Wackily mismatched newlyweds Jessa and Thomas-John (Chris O’Dowd) go to dinner with his parents. It’s Jessa’s first time meeting them, and once we meet them, we understand why Thomas-John has held off on introductions. The middle-aged couple is coiffed and early to the restaurant, clashing with Jessa’s bohemian devil-may-care outfit ensemble and general disregard for punctuality. Kudos on the parents’ casting: Thomas-John’s mom (Deborah Rush) is brittle, blonde and uptight, while his dad (Griffin Dunne) is hilariously bizarre, making moony eyes at Jessa throughout dinner and interjecting with strange non-sequiturs. (Example: “I love movies about schoolgirls who fall in love.” Huh?) But perhaps his weird choices in conversation reflect an interest in steering the discussion away from what his wife clearly wants to broach. “So Jessa,” she says, “You’ve found yourself in a very… successful situation.”
Meanwhile, Hannah is celebrating the publication of her first JazzHate article, and her platonic breakup with roommate Elijah. She throws a dinner party for friends, which begins awkwardly and becomes more so. Shoshanna discovers that boyfriend Ray (Alex Karpovsky) is living with her. How, you may ask, does one “discover” that a partner is actually a live-in partner? The lovey-dovey duo had been spending all their time together, and Ray, out of embarrassment, didn’t have the heart to tell Shoshanna he was ousted from his previous apartment. Just as Thomas-John feels used by Jessa’s insinuation into his lucrative lifestyle, Shoshanna feels used by Ray’s insinuation into her home, and that a significant step in their relationship occurred without her agreement.
The scene between Shoshanna and Ray in the subway station is lovely. Zosia Mamet and Karpovsky are usually called upon in the series for comedic relief, but here they get to play with sadness, insecurity, and the keen feeling of not deserving love. Ray’s admission that he’s a “33-year-old loser” rings true. Often “Girls” can seem so specific to the twentysomething experience, yet Dunham shows that self-disappointment, lack of direction and financial burden haunt us well beyond those few years after college. On a different note, the vaguely “Brokeback Mountain” theme music during this sequence got me a little teary.
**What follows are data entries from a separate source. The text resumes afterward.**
(** The write that returned before the others were called is the first. *)
Lemma written_first tr S k g p ws :
  linearizes_all tr S → written S k g ≡ₚ p :: ws → (∀ w, w ∈ ws → returned_before tr p w) →
  ∃ ws', written S k g = p :: ws' ∧ ws' ≡ₚ ws.
Proof.
  intros HS Hperm Hfirst.
  assert (StronglySorted (λ w w', ¬ returned_before tr w' w) (written S k g)) as Hsort.
  { apply (StronglySorted_filter (λ w w', ¬ returned_before tr w' w)); [done|]. apply StronglySorted_alt.
    intros a b w w' [Ha _]%lookup_take_Some [Hb _]%lookup_take_Some Hlt Hret.
    destruct (returned_before_place tr S HS w' w a Hret Ha) as (b' & Hb' & ?).
    pose proof (NoDup_lookup _ _ _ _ (la_once _ _ HS) Hb Hb'). lia. }
  assert (p ∈ written S k g) as (l1 & l2 & E)%list_elem_of_split by (rewrite Hperm; by left).
  rewrite E in *. destruct l1 as [|w l1]; [by exists l2; split; [|by apply Permutation_cons_inv in Hperm]|].
  exfalso. assert (w ∈ ws) as Hw.
  { rewrite <- Permutation_middle in Hperm. apply Permutation_cons_inv in Hperm. rewrite <- Hperm. by left. }
  apply (StronglySorted_app_1_elem_of _ _ _ w p Hsort); [by left..|by apply Hfirst].
Qed.
(* ===== verification/QueueTests.v ===== *)
(** The unit tests of the channel, [unittests/internals/test_msg_queue.cpp], over the
    queue of [MsgQueue.v].

    A test has a main thread and perhaps one more, each a list of actions.  [control] is
    the test without time: the queue with its sleepers, what the threads have left to do,
    and the events so far; [world] adds the clock, which stamps the events.  The order of
    the steps is arbitrary, spurious wake-ups included; the clock does not go back.

    The schedules of a test are explored by computation ([explore]), up to the flags that
    say who is asleep; [explore_sound] lifts the result to every schedule. *)
From S2P Require Import Prelude RaftState RaftNode MsgQueue.
Import Queue.

#[local] Open Scope N_scope.

(** ** Tests *)

Inductive test_action :=
| Enq (v : Z)
| Deq (expected : option Z)
| IsEmpty (b : bool)
| SleepFor (d : Z)
| ReadClock
| Spawn
| Join.

(** [b] tells whether an expectation was met. *)
Inductive event :=
| EvClock (t : N)
| EvSleep (t : N) (d : Z)
| EvWoke (t : N) (d : Z)
| EvBlocked (t : N)
| EvExpect (b : bool).

Record control := mkControl {
  cq : state Z;
  todo : gmap N (list test_action);
  sleeping : gmap N Z;
  spawned : bool;
  events : list event }.

Definition emit (evs : list event) (c : control) : control :=
  mkControl (cq c) (todo c) (sleeping c) (spawned c) (events c ++ evs).
Definition set_cq (s : state Z) (c : control) : control :=
  mkControl s (todo c) (sleeping c) (spawned c) (events c).
(** The action of thread [t] is over. *)
Definition advance (t : N) (rest : list test_action) (c : control) : control :=
  mkControl (cq c) (<[t := rest]> (todo c)) (sleeping c) (spawned c) (events c).

(** What a test sees of the result of a call. *)
Definition expectation (a : test_action) (s : state Z) : list event :=
  match a, last (returned s) with
  | Deq (Some x), Some (_, RValue v) => [EvExpect (bool_decide (v = Some x))]
  | _, _ => []
  end.

(** After a step [s] of the queue in a call of [t]: the call has returned, or waits. *)
Definition after_call (t : N) (a : test_action) (rest : list test_action) (s : state Z) (first : bool)
    (c : control) : control :=
  match threads s !! t with
  | Some Idle => emit (expectation a s) (advance t rest (set_cq s c))
  | _ => emit (if first then [EvBlocked t] else []) (set_cq s c)
  end.

Inductive clabel := ClAct (t : N) | ClWake (t : N) | ClResume (t : N) | ClSpurious (t : N).

(** A thread begins its next action. *)
Definition begin_action (t : N) (a : test_action) (rest : list test_action) (c : control) : option control :=
  match a with
  | Enq v => s ← step (CallEnqueue t v) (cq c); Some (after_call t a rest s true c)
  | Deq _ => s ← step (CallDequeue t) (cq c); Some (after_call t a rest s true c)
  | IsEmpty b => Some (emit [EvExpect (Bool.eqb (empty (mq (cq c))) b)] (advance t rest c))
  | SleepFor d =>
      Some (emit [EvSleep t d]
              (mkControl (cq c) (todo c) (<[t := d]> (sleeping c)) (spawned c) (events c)))
  | ReadClock => Some (emit [EvClock t] (advance t rest c))
  | Spawn => Some (advance t rest (mkControl (cq c) (todo c) (sleeping c) true (events c)))
  | Join => match todo c !! 1 with Some [] => Some (advance t rest c) | _ => None end
  end.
I find it interesting that Charlie (Christopher Abbott), the unbearably “kind” boyfriend, is in this episode a remarkable jerk to both current girlfriend Audrey and ex-girlfriend Marnie. All three are invited to Hannah’s disastrous dinner. When Audrey rightfully points out that Marnie is a needy, disrespectful ex, Marnie hightails it to the roof to let off steam. Charlie follows her -- wrong decision. Not only does he ditch his girlfriend, he then kisses Marnie and, upon having his advances rejected, childishly upbraids her for dating Booth Jonathan. Hell has no immaturity like a Charlie scorned.